Church bells once rung by a First World War soldier were sounded in his memory in a commemoration at St Laurence Church to mark the centenary of his death.
Private William Harry Goodwin, of the 7th Lincolns, died aged 35 on July 11, 1916 after being wounded on the Somme.
Private Goodwin’s grandson, Lincolnshire and Surfleet branch Royal British Legion (RBL) chairman Tony Goodwin, attended a lunchtime service to mark the exact centenary of his death and to listen to a peal of bells lasting three hours.
Also remembered in prayers were two privates from Surfleet, Percy Hobbs and Percy Temple, both of the 10th Lincolns, who perished on the first day of the Somme, July 1, 1916.
Private Goodwin is mentioned in the Church Bell-Ringers Memorial Books, kept in St Paul’s Cathedral, London, and bell-ringers from across the country rang St Laurence’s bells in a programme organised by the guardian of the books, Alan Regin.

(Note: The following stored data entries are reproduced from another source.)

Lemma computes_two (m n : call heap loc) h (r s : result Decimal) k (f : Decimal → Decimal → result Decimal) :
  computes m h r → (∀ h', computes n (h ++ h') s) →
  (∀ x y a b h', h' !! x = Some a → h' !! y = Some b → computes (k x y) h' (f a b)) →
  computes (x ← m; y ← n; k x y) h (a ← r; b ← s; f a b).
Proof.
  intros Hm Hn Hk. destruct r as [a|].
  2:{ destruct Hm as (err & h1 & Em). exists err, h1. unfold mbind, call_bind. by rewrite Em. }
  destruct Hm as (x & e1 & Em & Hx). specialize (Hn e1). cbn. destruct s as [b|].
  2:{ destruct Hn as (err & h1 & En). exists err, h1. unfold mbind, call_bind. by rewrite Em, En. }
  destruct Hn as (y & e2 & En & Hy). cbn.
  specialize (Hk x y a b _ (lookup_app_l_Some _ _ _ _ Hx) Hy). unfold computes in *. destruct (f a b) as [v|].
  - destruct Hk as (l & e3 & Ek & Hl). exists l, (e1 ++ e2 ++ e3). rewrite !app_assoc. split; [|done].
    unfold mbind, call_bind. by rewrite Em, En, Ek.
  - destruct Hk as (err & h' & Ek). exists err, h'. unfold mbind, call_bind. by rewrite Em, En, Ek.
Qed.

Lemma computes_operands x y a b h (k : Decimal → Decimal → call heap loc) r :
  h !! x = Some a → h !! y = Some b → computes (k a b) h r →
  computes (a ← deref x; b ← deref y; k a b) h r.
Proof.
  intros Hx Hy Hk. unfold computes, mbind, call_bind, deref in *. by rewrite Hx, Hy.
Qed.

Lemma eval_values env h vals g :
  env !! "runtime" = None → holds env h vals → computes (Go.eval env g) h (eval vals g).
Proof.
  intros Hr. revert h. induction g as [text|x|a IHa b IHb|a IHa b IHb|a IHa b IHb|a IHa b IHb|op a IHa b IHb];
    intros h Hh; cbn [Go.eval eval].
  - apply computes_lift.
  - specialize (Hh x). destruct (env !! x) as [l|].
    + destruct Hh as (v & Hl & ->). exists l, []. by rewrite app_nil_r.
    + rewrite Hh. by eexists _, _.
  - apply computes_two; [auto|intros; by apply IHb, holds_app|]. intros x y v w h' Hx Hy. unfold arith.
    rewrite Hr. apply (computes_operands x y v w); [done..|]. apply computes_alloc.
  - apply computes_two; [auto|intros; by apply IHb, holds_app|]. intros x y v w h' Hx Hy. unfold arith.
    rewrite Hr. apply (computes_operands x y v w); [done..|]. apply computes_alloc.
  - apply computes_two; [auto|intros; by apply IHb, holds_app|]. intros x y v w h' Hx Hy. unfold arith.
    rewrite Hr. apply (computes_operands x y v w); [done..|]. apply computes_alloc.
  - apply computes_two; [auto|intros; by apply IHb, holds_app|]. intros x y v w h' Hx Hy.
    apply (computes_operands x y v w); [done..|]. apply computes_lift.
  - apply computes_two; [auto|intros; by apply IHb, holds_app|]. intros x y v w h' Hx Hy.
    apply (computes_operands x y v w); [done..|]. apply computes_lift.
Qed.

Lemma declare_values env h vals ds :
  env !! "runtime" = None → "runtime" ∉ ds.*1 → holds env h vals →
  match declare vals ds with
  | Ok vals' => ∃ env' ext, Go.declare env ds h = (Ok env', h ++ ext) ∧ holds env' (h ++ ext) vals' ∧
      ∀ x, x ∉ ds.*1 → env' !! x = env !! x
  | Err _ => ∃ err h', Go.declare env ds h = (Err err, h')
  end.
Proof.
  revert env h vals. induction ds as [|d ds IH]; intros env h vals Hr Hd Hh; cbn [declare Go.declare].
  { exists env, []. rewrite app_nil_r. done. }
  cbn [fmap list_fmap] in Hd. pose proof (eval_values env h vals d.2 Hr Hh) as He.
  destruct (eval vals d.2) as [v|]; cbn.
  2:{ destruct He as (err & h' & E). exists err, h'. unfold mbind, call_bind. by rewrite E. }
  destruct He as (l & e1 & E & Hl). unfold mbind, call_bind. rewrite E.
  specialize (IH (<[d.1 := l]> env) (h ++ e1) (<[d.1 := v]> vals)).
  destruct (declare (<[d.1 := v]> vals) ds) as [vals'|].
  - destruct IH as (env' & e2 & E2 & Hh' & Hf); [rewrite lookup_insert_ne; set_solver|set_solver| |].
    { by apply holds_bind; [apply holds_app|]. }
    exists env', (e1 ++ e2). rewrite app_assoc. split_and!; [done..|]. intros x Hx.
    rewrite Hf by set_solver. apply lookup_insert_ne. set_solver.
  - apply IH; [rewrite lookup_insert_ne; set_solver|set_solver|]. by apply holds_bind; [apply holds_app|].
Qed.

Definition run_transfer (f : transfer) (args : gmap string Decimal) : result TransferCall :=
  env ← declare args (all_decls f);
  match env !! "amount" with
  | None => Err "undefined"
  | Some amt =>
      Ok {| c_from := t_from f; c_to := t_to f; c_amount := amt;
            c_feeTo := match t_fee f with Some (to, _) => to | None => EmptyString end;
            c_feeAmount := match t_fee f with Some (_, x) => env !! x | None => None end |}
  end.

(** A function that nothing shadows makes the call its values say, and leaves the numbers
    its caller holds alone. *)
Lemma run_transfer_values f args h vals :
  unshadowed f = true → holds (list_to_map (zip (t_params f) args)) h vals →
  match run_transfer f vals with
  | Ok c => ∃ ext, Go.run_transfer f args h = (Ok c, h ++ ext)
  | Err _ => ∃ err h', Go.run_transfer f args h = (Err err, h')
  end.
Proof.
  unfold unshadowed, names. intros [Hr Hn]%andb_true_iff Hh. apply bool_decide_eq_true in Hr.
  rewrite elem_of_app in Hr. unfold run_transfer, Go.run_transfer.
  set (env := list_to_map (zip (t_params f) args) : scope) in *.
  assert (Hfresh : ∀ x, x ∉ t_params f → env !! x = None).
  { intros x Hx. apply not_elem_of_list_to_map_1. contradict Hx. apply list_elem_of_fmap in Hx as ([y l] & -> & Hy).
    by apply elem_of_zip_l in Hy. }
  pose proof (declare_values env h vals (all_decls f) (Hfresh _ (λ Hx, Hr (or_introl Hx))) (λ Hx, Hr (or_intror Hx)) Hh) as Hd.
  unfold mbind, call_bind, result_bind.
  destruct (declare vals (all_decls f)) as [vals'|].
  2:{ destruct Hd as (err & h' & E). exists err, h'. by rewrite E. }
  destruct Hd as (env' & ext & E & Hh' & Hf). rewrite E.
  assert (Hfee : deref_opt (env' !! match t_fee f with Some (_, x) => x | None => "nil" end) (h ++ ext) =
    (Ok (match t_fee f with Some (_, x) => vals' !! x | None => None end), h ++ ext)).
  { destruct (t_fee f) as [[to x]|].
    - specialize (Hh' x). destruct (env' !! x) as [l|]; [|by rewrite Hh'].
      destruct Hh' as (v & Hl & ->). cbn. unfold mbind, call_bind, deref. by rewrite Hl.
    - apply bool_decide_eq_true in Hn. rewrite elem_of_app in Hn. by rewrite Hf, Hfresh by (intros Hx; apply Hn; auto). }
  specialize (Hh' "amount"). destruct (env' !! "amount") as [l|].
  - destruct Hh' as (v & Hl & ->). unfold deref at 1. rewrite Hl, Hfee. by exists ext.
  - rewrite Hh'. by eexists _, _.
Qed.
End values.
End Values.

(** ** Expressions *)

Section expressions.
Context `{BigRat}.
Import Ast Interp.
Implicit Types (e : Expr) (it : Interpreter) (env : gmap string Decimal).

(** What evaluation and the events it records leave alone. *)
Definition same_vars it it' : Prop :=
  it_Env it' = it_Env it ∧ it_Oracle it' = it_Oracle it ∧ it_Txs it' = it_Txs it ∧
  it_Deposits it' = it_Deposits it ∧ it_QueueInsert it' = it_QueueInsert it.

#[export] Instance same_vars_trans : Transitive same_vars.
Proof. intros x y z (?&?&?&?&?) (?&?&?&?&?). unfold same_vars. split_and!; congruence. Qed.
#[export] Instance same_vars_refl : Reflexive same_vars.
Proof. done. Qed.

Lemma same_lookup it it' x : same_vars it it' → lookup_name x it' = lookup_name x it.
Proof. intros (E1 & E2 & _). unfold lookup_name. by rewrite E1, E2. Qed.

Lemma eval_same e it r it' : eval e it = (r, it') → same_vars it it'.
Proof.
  revert it r it'. induction e as [|x|x|op l IHl r IHr|v IHv to]; intros it res it' E; cbn in E.
  - injection E as _ <-. done.
  - unfold mbind, call_bind, gets in E. destruct (lookup_name x it); injection E as _ <-; done.
  - destruct (SetString x); injection E as _ <-; done.
  - unfold mbind, call_bind in E. destruct (eval l it) as [[vl|el] it1] eqn:El; [|injection E as _ <-; eauto].
    destruct (eval r it1) as [[vr|er] it2] eqn:Er; [|injection E as _ <-; etrans; eauto].
    unfold lift in E. injection E as _ <-. etrans; eauto.
  - unfold mbind, call_bind in E. destruct (eval v it) as [[vv|ev] it1] eqn:Ev; [|injection E as _ <-; eauto].
    injection E as _ <-. apply IHv in Ev. exact Ev.
Qed.

(** An expression that routes no fee records nothing. *)
Lemma eval_quiet e it r it' : Sema.exprHasFeeRoute e = false → eval e it = (r, it') → it' = it.
Proof.
  revert it r it'. induction e as [|x|x|op l IHl r IHr|v IHv to]; intros it res it' Hf E; cbn in E, Hf.
  - by injection E as _ <-.
  - unfold mbind, call_bind, gets in E. destruct (lookup_name x it); by injection E as _ <-.
  - destruct (SetString x); by injection E as _ <-.
  - apply orb_false_iff in Hf as [Hl Hr].
    unfold mbind, call_bind in E. destruct (eval l it) as [[vl|el] it1] eqn:El; [|injection E as _ <-; eauto].
    apply IHl in El; [subst it1|done].
    destruct (eval r it) as [[vr|er] it2] eqn:Er; injection E as _ <-; eauto.
  - discriminate Hf.
Qed.

Lemma binary_correct op a b g env x y :
  Compile.binary op a b = Some g → Values.eval env a = Ok x → Values.eval env b = Ok y →
  match evalBinary op x y with
  | Ok v => Values.eval env g = Ok v
  | Err _ => ∃ err, Values.eval env g = Err err
  end.
Proof.
  unfold Compile.binary, evalBinary. intros E Ea Eb.
  repeat (case_bool_decide; [injection E as <-; cbn; rewrite Ea, Eb; cbn; try reflexivity|]).
  { unfold Runtime.Div. destruct (Decimal.Sign y =? 0); [eexists; reflexivity|reflexivity]. }
  destruct (is_relational op) eqn:Er; [|discriminate E]. injection E as <-. cbn. rewrite Ea, Eb. cbn.
  unfold Runtime.Cmp, compareRat. repeat (case_bool_decide; [reflexivity|]).
  unfold is_relational in Er. apply bool_decide_eq_true in Er. set_solver.
Qed.

Lemma binary_strict op a b g env :
  Compile.binary op a b = Some g →
  (is_ok (Values.eval env a) = false ∨ is_ok (Values.eval env b) = false) → ∃ err, Values.eval env g = Err err.
Proof.
  unfold Compile.binary. intros E Hf.
  assert (Hb : ∀ (k : Decimal → Decimal → result Decimal),
    ∃ err, (x ← Values.eval env a; y ← Values.eval env b; k x y) = Err err).
  { intros k. destruct (Values.eval env a) as [x|err]; [|eexists; reflexivity].
    destruct (Values.eval env b) as [y|err]; [|eexists; reflexivity]. destruct Hf as [Hf|Hf]; discriminate Hf. }
  repeat case_match; try discriminate E; injection E as <-; apply Hb.
Qed.

(** The emitted expression computes what the interpreter does and panics when it fails,
    on an environment that answers for the names the expression mentions. *)
Lemma eval_correct e g it env : Compile.expr e = Some g →
  (∀ x, x ∈ Compile.idents e → env !! Codegen.goVar x = lookup_name x it) →
  match (eval e it).1 with
  | Ok v => Values.eval env g = Ok v
  | Err _ => ∃ err, Values.eval env g = Err err
  end.
Proof.
  revert g it. induction e as [|x|x|op l IHl r IHr|v IHv to]; intros g it Eg Henv; cbn in Eg.
  - discriminate Eg.
  - injection Eg as <-. cbn. rewrite (Henv x) by set_solver. unfold mbind, call_bind, gets.
    destruct (lookup_name x it); [reflexivity|]. cbn. eexists. reflexivity.
  - injection Eg as <-. cbn. unfold Runtime.N. destruct (SetString x); [reflexivity|]. cbn. eexists. reflexivity.
  - destruct (Compile.expr l) as [gl|] eqn:El; [|discriminate Eg].
    destruct (Compile.expr r) as [gr|] eqn:Er; [|discriminate Eg]. cbn in Eg, Henv |- *.
    specialize (IHl gl it eq_refl ltac:(set_solver)). unfold mbind, call_bind.
    destruct (eval l it) as [[vl|el] it1] eqn:E1; cbn in IHl.
    2:{ apply (binary_strict _ _ _ _ _ Eg). left. destruct IHl as [? ->]. reflexivity. }
    assert (Hr : ∀ x, x ∈ Compile.idents r → env !! Codegen.goVar x = lookup_name x it1).
    { intros x Hx. rewrite (same_lookup it it1 x) by (by eapply eval_same). set_solver. }
    specialize (IHr gr it1 eq_refl Hr). destruct (eval r it1) as [[vr|er] it2]; cbn in IHr.
    2:{ apply (binary_strict _ _ _ _ _ Eg). right. destruct IHr as [? ->]. reflexivity. }
    cbn. exact (binary_correct _ _ _ _ _ _ _ Eg IHl IHr).
  - cbn in Henv |- *. specialize (IHv g it Eg Henv). unfold mbind, call_bind.
    destruct (eval v it) as [[vv|ev] it1]; exact IHv.
Qed.

Lemma expr_vars e g x : Compile.expr e = Some g → x ∈ Compile.idents e → Codegen.goVar x ∈ Go.vars g.
Proof.
  revert g. induction e as [|y|y|op l IHl r IHr|v IHv to]; intros g E Hx; cbn in E, Hx.
  - discriminate E.
  - injection E as <-. cbn. set_solver.
  - set_solver.
  - destruct (Compile.expr l) as [gl|]; [|discriminate E]. destruct (Compile.expr r) as [gr|]; [|discriminate E].
    assert (Hg : Go.vars gl ∪ Go.vars gr ⊆ Go.vars g).
    { cbn in E. unfold Compile.binary in E. repeat case_match; try discriminate E; injection E as <-; cbn; set_solver. }
    apply elem_of_union in Hx as [Hx|Hx]; [specialize (IHl gl eq_refl Hx)|specialize (IHr gr eq_refl Hx)]; set_solver.
  - eauto.
Qed.
End expressions.

(** ** Bodies and transfers *)

Section bodies.
Context `{BigRat}.
Import Ast Interp.
Implicit Types (e : Expr) (it : Interpreter) (env : gmap string Decimal).

(** Fee routes at the top of an assignment's value, where the emitter looks for them. *)
Definition plain_value e : bool :=
  match e with FeeRoute w _ => negb (Sema.exprHasFeeRoute w) | _ => negb (Sema.exprHasFeeRoute e) end.
Definition plain_body (stmts : list Statement) : bool :=
  forallb (λ s, match s with Assignment _ v => plain_value v | _ => false end) stmts.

Their aim is to honour all of the bell-ringers who were killed in the war by ringing the bells in the church towers the soldiers knew so well.
The very fact that the bell-ringers came down to do this brings a lump to your throat. It was very moving.Soldier’s grandson Tony Goodwin
Mr Goodwin didn’t know his farm worker grandad had been a bell-ringer until a fortnight ago, but has now seen the book in which he is remembered in copperplate handwriting.
“The very fact that the bell-ringers came down to do this brings a lump to your throat,” he said. “It was very moving.”
St Laurence churchwarden and RBL padre Douglas Drakard, who was conducting the service on his 80th birthday, said a number of the bells in the tower would have been there when Private Goodwin was a bell-ringer.
He said there were six bells until 1910, when another four were added, and a further two were added in 1932-1933 in memory of a vicar, Henry Law James.
Fellow churchwarden and bell-ringer Annette Rhodes said the full peal lasted two hours and 57 minutes.
She said members of the congregation went to the Fraiser Room, where they listened to the peal and it was “a lovely” sound.